Post-transplant antibody (Ab) to donor HLA is associated with reduced graft survival, but it is unknown if some HLA antigens are more likely to induce an antibody response. We examined Ab data from 273 sequential renal Tx patients with post-Tx Ab, for the frequency, specificity, and strength of their antibodies.
Sera were tested with single antigen beads and analyzed for antibodies to HLA-A, -B, -DRB1, -DRB3-5, and -DQB antigens. The frequency of response to mismatched antigens was tabulated for cases in which there were at least 20 incidents of the mismatch. Ab strength was assessed for all antibodies.
The mean frequencies of patients with antibody to mismatched antigens (MMs) were 49.0%, 34.3%, 36.9%, 50.8%, and 54.9% for A, B, DRB1, DRB3-5, and DQB antigens, respectively. The percentages of Abs to MMs, that were of flow cytometric crossmatch (XM) strength or greater, were 53.6% (A), 48.7% (B), 36.3% (DRB1), 66.7% (DRB3-5), and 58.5% (DQB), approximately proportional to the frequency of response. The percentage of XM strength antibodies to 3rd party (non-donor) antigens was approximately the same for A, DRB1, and DQ antigens (49.5%, 40.7%, and 55.7%) but was greater for B antigens (61.6%) and lower for DRB3-5 antigens (40%). For 261 of 265 cases where XM strength Ab was to 3rd party antigens, the 3rd party antigen was crossreactive with a mismatched antigen. That is, strong Abs to some antigens are induced more often by a crossreactive antigen than by the antigen itself.
It is thought that MMs that are crossreactive with a patient's own antigens may fail to induce a humoral response or induce a weaker response. Of 932 instances in which there was no antibody to a mismatch, the mismatched antigen was crossreactive with the patients antigens in only 345 (37%) cases. However, this varied by locus ranging from an incidence of 19.8% for DRB1 to 54% for A antigens. In 459 instances of antibody to a mismatched antigen that was crossreactive with an antigen in the patient, the strength of response was below XM level 58.8% of the time.
Conclusions.

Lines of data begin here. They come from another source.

(* ===== verification/Channels.v ===== *)
(** * Channels

    [src/vm/runtime/SharedRuntimeChannels.cpp], [CreateChannel] to
    [CloseChannel].  A call runs in critical sections of the channel's
    [mutex]; [wait] gives the mutex up until a notification and then tries
    its predicate again, and a thread may also wake up spuriously.  The
    scheduler and [notify_one] choose freely. *)

From S2P Require Import Prelude.
From Stdlib Require Import Lia.

Module Channel.
Section channel.
(** [Core::Value] and [std::monostate{}]. *)
Context {V : Type} (monostate : V).

(** [struct ChannelState], without its locks. *)
Record ChannelState := MkChannel {
  capacity : nat;
  queue : list V;
  closed : bool;
  rendezvousReady : bool;
  rendezvousValue : V;
}.

Definition new_channel (capacity : nat) : ChannelState := MkChannel capacity [] false false monostate.

(** Where a call is: before its first wait, in the second wait of a
    rendezvous, or returned. *)
Inductive pc :=
  | PSend (value : V)
  | PSendAck
  | PRecv
  | PSent (result : bool)
  | PReceived (outValue : V) (outOk : bool).

(** The condition variables, and the one a call waits on. *)
Inductive cv := cvNotEmpty | cvNotFull.

Definition cv_of (p : pc) : option cv :=
  match p with
  | PSend _ | PSendAck => Some cvNotFull
  | PRecv => Some cvNotEmpty
  | _ => None
  end.

(** What a critical section does: wait; or change the channel, notify and go
    on at a point that may itself be a wait. *)
Inductive action :=
  | Wait
  | Act (c : ChannelState) (notify : option cv) (p : pc) (waiting : bool).

(** [SendChannel] from its first wait. *)
Definition send_section (value : V) (c : ChannelState) : action :=
  if decide (capacity c = 0) then
    if closed c || negb (rendezvousReady c) then
      if closed c then Act c None (PSent false) false
      else Act (MkChannel (capacity c) (queue c) (closed c) true value) (Some cvNotEmpty) PSendAck true
    else Wait
  else
    if closed c || bool_decide (length (queue c) < capacity c) then
      if closed c then Act c None (PSent false) false
      else Act (MkChannel (capacity c) (queue c ++ [value]) (closed c) (rendezvousReady c)
                  (rendezvousValue c)) (Some cvNotEmpty) (PSent true) false
    else Wait.

(** [SendChannel] from the second wait of a rendezvous. *)
Definition ack_section (c : ChannelState) : action :=
  if closed c || negb (rendezvousReady c) then Act c None (PSent (negb (closed c))) false else Wait.

(** [RecvChannel] from its wait. *)
Definition recv_section (c : ChannelState) : action :=
  if decide (capacity c = 0) then
    if closed c || rendezvousReady c then
      if negb (rendezvousReady c) then Act c None (PReceived monostate false) false
      else Act (MkChannel (capacity c) (queue c) (closed c) false monostate) (Some cvNotFull)
             (PReceived (rendezvousValue c) true) false
    else Wait
  else
    if closed c || negb (bool_decide (queue c = [])) then
      match queue c with
      | [] => Act c None (PReceived monostate false) false
      | value :: rest =>
          Act (MkChannel (capacity c) rest (closed c) (rendezvousReady c) (rendezvousValue c))
            (Some cvNotFull) (PReceived value true) false
      end
    else Wait.

Definition section_of (p : pc) (c : ChannelState) : action :=
  match p with
  | PSend value => send_section value c
  | PSendAck => ack_section c
  | PRecv => recv_section c
  | PSent _ | PReceived _ _ => Wait
  end.

Definition close_section (c : ChannelState) : bool * ChannelState :=
  if closed c then (false, c)
  else (true, MkChannel (capacity c) (queue c) true (rendezvousReady c) (rendezvousValue c)).

(** A call in progress: its point, and whether it sleeps. *)
Record thread := MkThread { at_pc : pc; asleep : bool }.

(** A channel with its calls, and what was put into it and taken out. *)
Record sys := MkSys {
  chan : ChannelState;
  threads : gmap nat thread;
  sent : list V;
  received : list V;
}.

Definition sleeps_on (v : cv) (th : thread) : bool :=
  asleep th && match cv_of (at_pc th) with
               | Some cvNotEmpty => match v with cvNotEmpty => true | _ => false end
               | Some cvNotFull => match v with cvNotFull => true | _ => false end
               | None => false
               end.

Definition wake (th : thread) : thread := MkThread (at_pc th) false.

(** [notify_one] wakes one of the sleeping threads if there is one. *)
Inductive notify_one (v : cv) (ths : gmap nat thread) : gmap nat thread → Prop :=
  | notify_some i th : ths !! i = Some th → sleeps_on v th = true → notify_one v ths (<[i := wake th]> ths)
  | notify_none : (∀ i th, ths !! i = Some th → sleeps_on v th = false) → notify_one v ths ths.

Definition notify_opt (v : option cv) (ths ths' : gmap nat thread) : Prop :=
  match v with None => ths' = ths | Some v => notify_one v ths ths' end.

Definition wake_all (ths : gmap nat thread) : gmap nat thread := wake <$> ths.

(** What a critical section adds to the histories. *)
Definition put_by (p : pc) (p' : pc) : list V :=
  match p, p' with
  | PSend v, PSendAck | PSend v, PSent true => [v]
  | _, _ => []
  end.
Definition taken_by (p' : pc) : list V :=
  match p' with PReceived v true => [v] | _ => [] end.

Inductive step : sys → sys → Prop :=
  (** a new call of [SendChannel] or [RecvChannel] *)
  | step_call c ths s r i p :
      ths !! i = None → (∃ v, p = PSend v) ∨ p = PRecv →
      step (MkSys c ths s r) (MkSys c (<[i := MkThread p false]> ths) s r)
  (** a running call goes to sleep *)
  | step_wait c ths s r i p :
      ths !! i = Some (MkThread p false) → cv_of p ≠ None → section_of p c = Wait →
      step (MkSys c ths s r) (MkSys c (<[i := MkThread p true]> ths) s r)
  (** a running call executes a critical section *)
  | step_act c ths ths' s r i p c' v p' w :
      ths !! i = Some (MkThread p false) → section_of p c = Act c' v p' w →
      notify_opt v (<[i := MkThread p' w]> ths) ths' →
      step (MkSys c ths s r) (MkSys c' ths' (s ++ put_by p p') (r ++ taken_by p'))
  (** a spurious wake-up *)
  | step_spurious c ths s r i th :
      ths !! i = Some th → asleep th = true →
      step (MkSys c ths s r) (MkSys c (<[i := wake th]> ths) s r)
  (** [CloseChannel] *)
  | step_close c ths s r :
      step (MkSys c ths s r)
           (MkSys (close_section c).2 (if (close_section c).1 then wake_all ths else ths) s r).

Definition initial (capacity : nat) : sys := MkSys (new_channel capacity) ∅ [] [].
Definition reachable (capacity : nat) : sys → Prop := rtc step (initial capacity).
End channel.

(** ** The table of channels *)

Section table.
Context {V : Type} (monostate : V).

Record table := MkTable { m_channels : gmap nat (ChannelState (V := V)); m_nextChannelId : nat }.

Definition CreateChannel (capacity : nat) (t : table) : nat * table :=
  let channelId := m_nextChannelId t in
  (channelId, MkTable (<[channelId := new_channel monostate capacity]> (m_channels t)) (S channelId)).

(** [CloseChannel] of any identifier. *)
Definition CloseChannel (channelId : nat) (t : table) : bool * table :=
  match m_channels t !! channelId with
  | None => (false, t)
  | Some c => let '(r, c) := close_section c in
              (r, MkTable (<[channelId := c]> (m_channels t)) (m_nextChannelId t))
  end.
End table.
End Channel.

Absence of antibody to mismatched antigens is not proof of lack of humoral sensitization. However, as all patients were sensitized, differences in the frequencies and strengths of Ab response to MMs suggests differences in antigen immunogenicity. The presence of an antigen in the patients phenotype that is crossreactive with a mismatch does not appear to abrogate response to the mismatch but may reduce the strength of response to the mismatched antigen.
Leffell, M.: Other, Hologics, Travel Funds. Zachary, A.: Other, Thermo Fisher, Honorarium.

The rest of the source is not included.